#### [Task]
Return the data below exactly, but only from the line containing "List.length mapped = List.length" through the line containing "exists before, x, after. split;", with both of those lines included.

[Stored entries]

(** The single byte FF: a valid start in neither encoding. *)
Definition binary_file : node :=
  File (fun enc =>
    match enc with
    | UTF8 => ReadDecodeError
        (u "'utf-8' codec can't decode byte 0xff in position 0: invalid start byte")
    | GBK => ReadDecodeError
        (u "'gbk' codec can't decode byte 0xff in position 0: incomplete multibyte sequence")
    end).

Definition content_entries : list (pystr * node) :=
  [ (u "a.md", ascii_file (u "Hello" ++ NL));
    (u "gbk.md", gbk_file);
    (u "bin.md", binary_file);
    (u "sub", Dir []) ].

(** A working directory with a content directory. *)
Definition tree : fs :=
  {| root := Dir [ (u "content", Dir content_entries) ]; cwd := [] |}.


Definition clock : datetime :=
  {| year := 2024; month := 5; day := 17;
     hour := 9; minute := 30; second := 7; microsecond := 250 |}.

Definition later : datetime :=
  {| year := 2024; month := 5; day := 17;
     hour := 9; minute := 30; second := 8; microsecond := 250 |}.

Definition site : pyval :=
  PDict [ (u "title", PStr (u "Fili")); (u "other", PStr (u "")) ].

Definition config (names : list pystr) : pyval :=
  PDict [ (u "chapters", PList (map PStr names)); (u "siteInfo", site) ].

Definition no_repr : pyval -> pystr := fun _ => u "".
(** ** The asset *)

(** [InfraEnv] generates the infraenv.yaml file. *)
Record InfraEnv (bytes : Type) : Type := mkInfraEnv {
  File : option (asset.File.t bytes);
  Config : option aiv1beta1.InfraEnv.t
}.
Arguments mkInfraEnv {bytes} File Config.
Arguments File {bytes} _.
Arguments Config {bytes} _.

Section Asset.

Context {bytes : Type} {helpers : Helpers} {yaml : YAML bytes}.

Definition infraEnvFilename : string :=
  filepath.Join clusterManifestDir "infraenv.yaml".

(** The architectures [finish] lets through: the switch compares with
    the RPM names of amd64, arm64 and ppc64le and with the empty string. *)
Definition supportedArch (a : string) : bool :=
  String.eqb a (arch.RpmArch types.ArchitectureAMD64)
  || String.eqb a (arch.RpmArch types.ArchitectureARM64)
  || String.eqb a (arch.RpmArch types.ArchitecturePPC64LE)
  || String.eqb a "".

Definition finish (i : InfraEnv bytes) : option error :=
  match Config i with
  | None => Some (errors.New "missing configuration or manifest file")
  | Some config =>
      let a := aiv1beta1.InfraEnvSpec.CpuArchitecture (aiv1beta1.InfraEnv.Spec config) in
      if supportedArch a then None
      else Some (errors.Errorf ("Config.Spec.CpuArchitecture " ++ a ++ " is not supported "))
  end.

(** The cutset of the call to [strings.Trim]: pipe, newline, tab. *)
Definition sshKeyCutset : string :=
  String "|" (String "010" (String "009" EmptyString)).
==
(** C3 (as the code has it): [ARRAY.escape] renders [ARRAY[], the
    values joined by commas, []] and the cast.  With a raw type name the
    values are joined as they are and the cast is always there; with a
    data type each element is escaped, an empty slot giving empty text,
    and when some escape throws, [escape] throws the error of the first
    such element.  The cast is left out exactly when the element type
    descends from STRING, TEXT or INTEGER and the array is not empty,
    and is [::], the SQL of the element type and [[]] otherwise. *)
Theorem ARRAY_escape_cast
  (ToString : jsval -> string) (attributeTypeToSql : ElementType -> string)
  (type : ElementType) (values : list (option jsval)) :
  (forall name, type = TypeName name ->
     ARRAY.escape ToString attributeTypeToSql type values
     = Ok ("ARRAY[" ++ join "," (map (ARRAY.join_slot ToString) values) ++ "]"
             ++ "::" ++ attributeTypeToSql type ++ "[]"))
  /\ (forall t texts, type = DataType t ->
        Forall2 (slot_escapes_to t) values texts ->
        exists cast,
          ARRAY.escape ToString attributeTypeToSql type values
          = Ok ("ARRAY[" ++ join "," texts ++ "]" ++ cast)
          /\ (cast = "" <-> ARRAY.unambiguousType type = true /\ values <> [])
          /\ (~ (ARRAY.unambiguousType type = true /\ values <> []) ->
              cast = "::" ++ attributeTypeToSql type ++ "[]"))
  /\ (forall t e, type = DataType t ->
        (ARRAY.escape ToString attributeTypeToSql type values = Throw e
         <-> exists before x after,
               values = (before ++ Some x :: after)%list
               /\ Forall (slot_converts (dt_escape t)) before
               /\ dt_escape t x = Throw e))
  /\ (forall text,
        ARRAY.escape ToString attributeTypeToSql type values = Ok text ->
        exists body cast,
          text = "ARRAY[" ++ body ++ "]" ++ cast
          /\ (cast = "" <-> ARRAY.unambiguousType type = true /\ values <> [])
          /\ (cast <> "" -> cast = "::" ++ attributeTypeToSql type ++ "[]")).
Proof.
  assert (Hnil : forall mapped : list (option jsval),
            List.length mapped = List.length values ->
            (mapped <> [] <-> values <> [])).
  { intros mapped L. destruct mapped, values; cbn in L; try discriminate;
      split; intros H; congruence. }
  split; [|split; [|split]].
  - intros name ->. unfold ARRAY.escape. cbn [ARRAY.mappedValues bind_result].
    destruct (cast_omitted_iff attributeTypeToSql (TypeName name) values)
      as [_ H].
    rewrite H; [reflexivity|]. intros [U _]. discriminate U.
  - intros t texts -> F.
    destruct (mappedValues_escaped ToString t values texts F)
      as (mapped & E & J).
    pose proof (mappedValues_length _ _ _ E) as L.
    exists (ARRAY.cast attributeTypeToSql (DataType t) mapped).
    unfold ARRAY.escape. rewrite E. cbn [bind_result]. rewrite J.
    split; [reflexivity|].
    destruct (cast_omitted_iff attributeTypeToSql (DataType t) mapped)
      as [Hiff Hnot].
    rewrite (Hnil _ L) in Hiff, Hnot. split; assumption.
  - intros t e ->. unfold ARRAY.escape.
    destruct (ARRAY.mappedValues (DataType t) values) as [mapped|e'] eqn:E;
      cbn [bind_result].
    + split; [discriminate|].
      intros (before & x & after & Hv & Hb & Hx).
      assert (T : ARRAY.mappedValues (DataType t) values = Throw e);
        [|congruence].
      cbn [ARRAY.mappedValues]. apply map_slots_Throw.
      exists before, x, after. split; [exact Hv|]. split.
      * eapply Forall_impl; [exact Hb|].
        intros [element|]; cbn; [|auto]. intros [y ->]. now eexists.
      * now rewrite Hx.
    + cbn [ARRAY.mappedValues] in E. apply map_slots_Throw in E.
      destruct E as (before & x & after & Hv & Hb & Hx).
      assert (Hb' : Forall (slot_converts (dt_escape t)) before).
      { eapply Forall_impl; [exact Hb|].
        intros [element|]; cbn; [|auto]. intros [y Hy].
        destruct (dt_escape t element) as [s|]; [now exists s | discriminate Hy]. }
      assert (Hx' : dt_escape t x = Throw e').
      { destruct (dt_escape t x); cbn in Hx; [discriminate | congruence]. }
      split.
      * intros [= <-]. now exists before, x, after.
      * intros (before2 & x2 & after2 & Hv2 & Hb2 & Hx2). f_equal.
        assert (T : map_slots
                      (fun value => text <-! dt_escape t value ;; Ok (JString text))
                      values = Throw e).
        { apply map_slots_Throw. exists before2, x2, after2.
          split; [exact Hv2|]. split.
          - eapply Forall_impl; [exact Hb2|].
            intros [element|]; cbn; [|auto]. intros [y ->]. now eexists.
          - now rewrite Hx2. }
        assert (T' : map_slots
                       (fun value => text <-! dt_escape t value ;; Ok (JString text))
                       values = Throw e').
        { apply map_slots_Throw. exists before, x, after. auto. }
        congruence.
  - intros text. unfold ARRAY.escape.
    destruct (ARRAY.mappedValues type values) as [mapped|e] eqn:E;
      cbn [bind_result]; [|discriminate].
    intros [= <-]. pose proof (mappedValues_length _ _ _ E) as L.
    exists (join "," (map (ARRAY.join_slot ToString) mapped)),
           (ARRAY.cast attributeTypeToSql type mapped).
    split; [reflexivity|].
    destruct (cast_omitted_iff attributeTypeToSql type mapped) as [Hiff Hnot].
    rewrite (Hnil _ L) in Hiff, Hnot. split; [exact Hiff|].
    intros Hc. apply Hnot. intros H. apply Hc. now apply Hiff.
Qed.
---
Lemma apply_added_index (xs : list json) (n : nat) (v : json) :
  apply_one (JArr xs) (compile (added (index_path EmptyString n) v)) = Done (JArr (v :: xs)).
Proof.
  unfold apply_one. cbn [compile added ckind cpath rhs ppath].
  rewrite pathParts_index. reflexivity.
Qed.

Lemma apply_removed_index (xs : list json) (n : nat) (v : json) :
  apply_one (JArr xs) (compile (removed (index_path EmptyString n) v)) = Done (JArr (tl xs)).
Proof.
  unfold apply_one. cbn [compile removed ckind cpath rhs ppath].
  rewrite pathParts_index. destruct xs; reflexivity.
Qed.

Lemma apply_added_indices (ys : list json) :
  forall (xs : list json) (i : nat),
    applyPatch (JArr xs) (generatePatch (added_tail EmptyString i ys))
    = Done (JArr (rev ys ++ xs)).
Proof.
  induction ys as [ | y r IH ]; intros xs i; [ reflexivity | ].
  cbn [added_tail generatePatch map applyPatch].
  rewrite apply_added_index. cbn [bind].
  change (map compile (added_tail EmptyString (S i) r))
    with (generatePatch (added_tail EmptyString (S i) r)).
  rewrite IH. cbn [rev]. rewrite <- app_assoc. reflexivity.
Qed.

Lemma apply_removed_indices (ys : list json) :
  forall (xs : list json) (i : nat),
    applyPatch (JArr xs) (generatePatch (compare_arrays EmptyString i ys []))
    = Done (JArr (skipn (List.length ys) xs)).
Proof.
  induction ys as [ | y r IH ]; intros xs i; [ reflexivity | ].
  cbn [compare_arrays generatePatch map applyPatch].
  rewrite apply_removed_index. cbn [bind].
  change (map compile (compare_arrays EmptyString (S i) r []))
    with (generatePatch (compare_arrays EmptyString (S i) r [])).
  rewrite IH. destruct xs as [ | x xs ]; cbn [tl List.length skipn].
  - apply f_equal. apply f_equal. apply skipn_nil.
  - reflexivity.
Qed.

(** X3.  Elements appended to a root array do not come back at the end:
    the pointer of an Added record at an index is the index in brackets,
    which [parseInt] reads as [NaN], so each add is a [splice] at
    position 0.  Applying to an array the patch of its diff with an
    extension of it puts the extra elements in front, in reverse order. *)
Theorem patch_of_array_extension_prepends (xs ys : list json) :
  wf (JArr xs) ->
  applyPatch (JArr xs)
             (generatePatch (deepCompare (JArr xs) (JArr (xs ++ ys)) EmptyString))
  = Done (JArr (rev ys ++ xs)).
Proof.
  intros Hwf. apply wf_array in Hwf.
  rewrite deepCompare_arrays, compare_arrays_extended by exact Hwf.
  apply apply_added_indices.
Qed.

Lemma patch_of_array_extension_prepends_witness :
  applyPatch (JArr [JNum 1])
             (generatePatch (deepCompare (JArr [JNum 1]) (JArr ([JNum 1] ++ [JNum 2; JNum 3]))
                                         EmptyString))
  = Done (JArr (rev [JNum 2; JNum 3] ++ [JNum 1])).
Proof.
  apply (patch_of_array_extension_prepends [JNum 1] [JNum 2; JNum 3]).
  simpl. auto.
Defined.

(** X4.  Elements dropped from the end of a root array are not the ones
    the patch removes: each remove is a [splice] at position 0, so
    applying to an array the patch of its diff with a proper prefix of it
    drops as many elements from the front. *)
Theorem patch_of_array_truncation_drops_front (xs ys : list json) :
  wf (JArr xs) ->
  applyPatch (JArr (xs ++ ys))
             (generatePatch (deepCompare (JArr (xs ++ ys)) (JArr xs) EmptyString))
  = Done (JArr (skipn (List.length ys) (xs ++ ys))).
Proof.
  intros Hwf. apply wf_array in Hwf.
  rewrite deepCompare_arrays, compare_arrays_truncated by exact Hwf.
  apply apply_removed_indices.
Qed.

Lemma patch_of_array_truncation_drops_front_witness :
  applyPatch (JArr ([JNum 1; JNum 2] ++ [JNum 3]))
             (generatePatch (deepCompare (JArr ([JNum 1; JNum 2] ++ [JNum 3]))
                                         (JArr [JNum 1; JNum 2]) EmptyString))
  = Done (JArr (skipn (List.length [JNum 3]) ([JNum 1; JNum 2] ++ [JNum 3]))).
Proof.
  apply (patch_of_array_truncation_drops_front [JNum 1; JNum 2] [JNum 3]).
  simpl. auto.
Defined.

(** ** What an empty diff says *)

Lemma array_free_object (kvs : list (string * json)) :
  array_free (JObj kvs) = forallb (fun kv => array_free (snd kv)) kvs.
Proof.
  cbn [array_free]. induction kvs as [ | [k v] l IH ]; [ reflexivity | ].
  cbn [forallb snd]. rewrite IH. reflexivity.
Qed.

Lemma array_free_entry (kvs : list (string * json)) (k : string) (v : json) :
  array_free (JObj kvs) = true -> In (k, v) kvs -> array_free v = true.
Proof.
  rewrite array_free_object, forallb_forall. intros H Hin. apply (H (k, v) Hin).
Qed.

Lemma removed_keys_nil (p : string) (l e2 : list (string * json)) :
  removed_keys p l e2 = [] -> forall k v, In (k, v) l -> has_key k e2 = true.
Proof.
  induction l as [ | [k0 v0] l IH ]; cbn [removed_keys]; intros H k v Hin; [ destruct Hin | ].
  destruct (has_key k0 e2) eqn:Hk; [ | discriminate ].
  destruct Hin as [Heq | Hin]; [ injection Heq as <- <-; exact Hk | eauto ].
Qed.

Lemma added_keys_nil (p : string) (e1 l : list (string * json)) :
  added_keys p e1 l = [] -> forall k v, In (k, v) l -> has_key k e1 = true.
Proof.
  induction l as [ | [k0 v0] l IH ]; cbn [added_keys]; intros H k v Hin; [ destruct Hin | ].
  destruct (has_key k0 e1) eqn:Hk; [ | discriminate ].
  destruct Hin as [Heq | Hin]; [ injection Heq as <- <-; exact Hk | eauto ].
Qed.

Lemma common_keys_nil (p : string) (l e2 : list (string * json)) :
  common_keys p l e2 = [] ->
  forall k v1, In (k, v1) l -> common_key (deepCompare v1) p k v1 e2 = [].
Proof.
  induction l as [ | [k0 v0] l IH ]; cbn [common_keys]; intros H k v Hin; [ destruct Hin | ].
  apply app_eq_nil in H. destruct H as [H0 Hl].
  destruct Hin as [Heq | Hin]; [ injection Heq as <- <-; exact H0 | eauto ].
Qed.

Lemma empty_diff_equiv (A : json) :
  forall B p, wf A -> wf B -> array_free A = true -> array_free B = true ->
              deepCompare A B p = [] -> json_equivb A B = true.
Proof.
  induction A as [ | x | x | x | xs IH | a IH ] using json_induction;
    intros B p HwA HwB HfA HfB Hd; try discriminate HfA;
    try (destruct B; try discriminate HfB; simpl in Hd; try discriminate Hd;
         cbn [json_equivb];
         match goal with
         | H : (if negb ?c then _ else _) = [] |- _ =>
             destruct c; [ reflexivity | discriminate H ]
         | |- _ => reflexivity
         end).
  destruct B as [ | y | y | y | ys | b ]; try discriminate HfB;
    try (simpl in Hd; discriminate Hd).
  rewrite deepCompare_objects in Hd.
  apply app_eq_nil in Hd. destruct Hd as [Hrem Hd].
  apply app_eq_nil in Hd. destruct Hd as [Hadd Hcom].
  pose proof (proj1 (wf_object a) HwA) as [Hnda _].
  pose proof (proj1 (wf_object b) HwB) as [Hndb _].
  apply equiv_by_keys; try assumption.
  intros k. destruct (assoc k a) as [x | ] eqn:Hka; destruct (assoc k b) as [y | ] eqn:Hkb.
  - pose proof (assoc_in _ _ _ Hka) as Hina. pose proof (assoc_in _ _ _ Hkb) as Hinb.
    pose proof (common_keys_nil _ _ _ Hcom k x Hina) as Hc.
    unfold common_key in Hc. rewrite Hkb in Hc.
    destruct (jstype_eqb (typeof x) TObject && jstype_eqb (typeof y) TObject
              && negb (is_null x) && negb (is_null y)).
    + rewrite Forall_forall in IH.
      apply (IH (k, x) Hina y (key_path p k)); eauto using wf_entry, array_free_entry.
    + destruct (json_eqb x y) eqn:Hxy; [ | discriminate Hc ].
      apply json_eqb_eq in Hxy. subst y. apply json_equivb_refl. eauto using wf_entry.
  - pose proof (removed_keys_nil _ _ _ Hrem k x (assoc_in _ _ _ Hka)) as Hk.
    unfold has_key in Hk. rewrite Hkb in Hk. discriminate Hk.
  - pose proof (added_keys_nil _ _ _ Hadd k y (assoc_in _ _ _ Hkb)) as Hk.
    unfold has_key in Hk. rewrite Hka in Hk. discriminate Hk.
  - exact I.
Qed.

#### [Output for this exercise]
            List.length mapped = List.length values ->
            (mapped <> [] <-> values <> [])).
  { intros mapped L. destruct mapped, values; cbn in L; try discriminate;
      split; intros H; congruence. }
  split; [|split; [|split]].
  - intros name ->. unfold ARRAY.escape. cbn [ARRAY.mappedValues bind_result].
    destruct (cast_omitted_iff attributeTypeToSql (TypeName name) values)
      as [_ H].
    rewrite H; [reflexivity|]. intros [U _]. discriminate U.
  - intros t texts -> F.
    destruct (mappedValues_escaped ToString t values texts F)
      as (mapped & E & J).
    pose proof (mappedValues_length _ _ _ E) as L.
    exists (ARRAY.cast attributeTypeToSql (DataType t) mapped).
    unfold ARRAY.escape. rewrite E. cbn [bind_result]. rewrite J.
    split; [reflexivity|].
    destruct (cast_omitted_iff attributeTypeToSql (DataType t) mapped)
      as [Hiff Hnot].
    rewrite (Hnil _ L) in Hiff, Hnot. split; assumption.
  - intros t e ->. unfold ARRAY.escape.
    destruct (ARRAY.mappedValues (DataType t) values) as [mapped|e'] eqn:E;
      cbn [bind_result].
    + split; [discriminate|].
      intros (before & x & after & Hv & Hb & Hx).
      assert (T : ARRAY.mappedValues (DataType t) values = Throw e);
        [|congruence].
      cbn [ARRAY.mappedValues]. apply map_slots_Throw.
      exists before, x, after. split; [exact Hv|]. split.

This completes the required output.